Food firms must produce own energy or become ‘uncompetitive’

By Alice Foster contact

- Last updated on GMT

Food and drink manufacturers must develop their own ways of producing energy in order to remain competitive, according to Wyke Farms boss Rich Clothier.

Hear why Clothier backs renewable energy in this exclusive podcast recorded on the sidelines of the Food and Drink Federation’s sustainability convention this month.  

“If you look at how you can be more sustainable and reduce your carbon footprint, one of the obvious solutions is to generate your own power,”​ he told FoodManufacture.co.uk.

‘Lean manufacturing’ limits

“I don’t think you’d reach that conclusion necessarily if you’re in a factory looking at lean manufacturing.”

The cheese firm md went on to say that manufacturers would have to produce their own energy – or buy it from expensive retail sources – in the future.  

“I firmly believe that a manufacturing business that doesn’t have its own energy solution in five years’ time will be uncompetitive,” ​he said.

‘Hand in hand with manufacture’

“The production of energy goes hand in hand with manufacture now.

“I think it will be a strategic advantage that businesses have, that eventually will become just part of good manufacturing practice.”  

Somerset-based Wyke Farms converts farm and dairy waste into biogas, which fuels its combined heat and power plant.
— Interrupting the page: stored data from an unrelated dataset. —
Lemma selectRepos_total db migID mode urls :
  projects_ok db → mode ∈ ["all"; "failed"; "explicit"] →
  Tx.total env (λ d, d = db) (selectReposForRun migID mode urls)
    (λ x d, x = selected db migID mode urls ∧ d = db).
Proof using Type.
  intros Hp Hmode. unfold selectReposForRun.
  eapply total_then with (x := repos_of_mig db migID) (Q := λ d, d = db).
  { apply total_wrap, total_query. by intros d ->. }
  unfold selected, chosen. destruct (decide (mode = "all")) as [->|Hn1].
  { apply total_ret. intros d ->. split; [|done]. symmetry. by apply filter_all, Forall_true. }
  destruct (decide (mode = "failed")) as [->|Hn2].
  { eapply total_bind with (Q := λ x d, x = filter (λ i, failed_last db migID i = true)
      (merge_sort coll_le (remove_dups (run_RepoID <$> rows (db_runs db)))) ∧ d = db).
    { apply total_wrap, total_query. by intros d ->. }
    intros x. apply total_ret. intros d [-> ->]. split; [|done].
    apply list_filter_iff. intros m. apply failed_elem. }
  destruct (decide (mode = "explicit")) as [->|]; [|exfalso; set_solver].
  eapply total_conseq; [apply (explicit_repos_total db)|done|].
  - apply Forall_forall. intros m (_ & i & Hi)%repos_of_mig_spec. by eapply po_mr_refs.
  - intros x d [-> ->]. split; [|done]. apply list_filter_iff. intros m.
    by rewrite bool_decide_eq_true, elem_of_list_to_set.
Qed.

Definition urls_of (db : DB) (l : list MigRepo) (urls : gmap string string) : gmap string string :=
  foldl (λ u m, <[mr_RepoID m := repo_url db m]> u) urls l.

Lemma selected_urls_total db l urls :
  Forall (λ m, is_Some (db_repos db !! mr_RepoID m)) l →
  Tx.total env (λ d, d = db) (selected_urls l urls)
    (λ x d, x = (urls_of db l urls, repo_url db <$> l) ∧ d = db).
Proof using Type.
  revert urls. induction l as [|m l IH]; intros urls Hl; cbn [selected_urls]; [by apply total_ret; intros d ->|].
  apply Forall_cons in Hl as [[r Hr] Hl].
  assert (Hu : repo_url db m = repo_Url r) by (unfold repo_url; by rewrite Hr).
  eapply total_then; [by apply repoURLForID_total|].
  eapply total_then; [by apply IH|]. apply total_ret. intros d ->. split; [|done].
  rewrite <-Hu. done.
Qed.
(* ===== verification/AuthSafety.v ===== *)
(** * Node enrollment

    What [CompleteBootstrapEnrollment] checks and writes: a token enrolls the node
    it is bound to, once. Every node is entered with the address 0.0.0.0, which
    [nodes] declares unique. *)

From stdpp Require Import base gmap sets list sorting strings.
From S2P Require Import Prelude GoStrings Types Json JobMeta Spec Db Tx Queries JobChain.
From S2P Require Import Lifecycle Tokens Store Plan Config Auth Recovery Projects.
From S2P Require Import Handlers Submit Completion Claim Chains Frame Invariant ProjectSafety.
From Stdlib Require Import ZArith Lia.
Local Open Scope list_scope.

Section Enrollment.
Context (env : Env) (a : CompleteBootstrapEnrollmentParams).

Definition enrolled_node : Node :=
  set_node_CertSerial (Some (be_CertSerial a)) (set_node_CertFingerprint (Some (be_CertFingerprint a))
    (set_node_CertNotBefore (Some (be_CertNotBefore a)) (set_node_CertNotAfter (Some (be_CertNotAfter a))
      (new_node (mkCreateNodeParams (be_NodeID a) ("node-" +:+ be_NodeID a) "0.0.0.0" None 1) (env_now env))))).

Definition used_token (t : BootstrapToken) : BootstrapToken :=
  set_bt_UsedAt (Some (env_now env)) (set_bt_CertIssuedAt (Some (env_now env)) t).

Definition enrolled_db (db : DB) : DB :=
  set_db_bootstrap_tokens (alter used_token (be_TokenID a) (db_bootstrap_tokens db))
    (set_db_nodes (<[be_NodeID a := enrolled_node]> (db_nodes db)) db).

(** What the token and the node table must be like. *)
Record may_enroll (db : DB) : Prop := {
  me_node_id : IsZero (be_NodeID a) = false;
  me_token : ∃ tok, db_bootstrap_tokens db !! be_TokenID a = Some tok ∧
               bt_NodeID tok = Some (be_NodeID a) ∧ bt_UsedAt tok = None ∧ bt_RevokedAt tok = None;
  me_fresh : db_nodes db !! be_NodeID a = None;
  me_addr : ∀ i nd, db_nodes db !! i = Some nd → node_IpAddress nd ≠ "0.0.0.0"
}.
The biogas is used to produce electricity which is injected into the grid, with part sold to Sainsbury.

The farm also recovers 90% of waste water, generates energy from solar panels on factory roofs and runs delivery cars powered by solar. 

Meanwhile, read why Clothier wants to bust the myth that “green cost more”​.  

Looking to the future

“I firmly believe that a manufacturing business that doesn’t have its own energy solution in five years’ time will be uncompetitive.”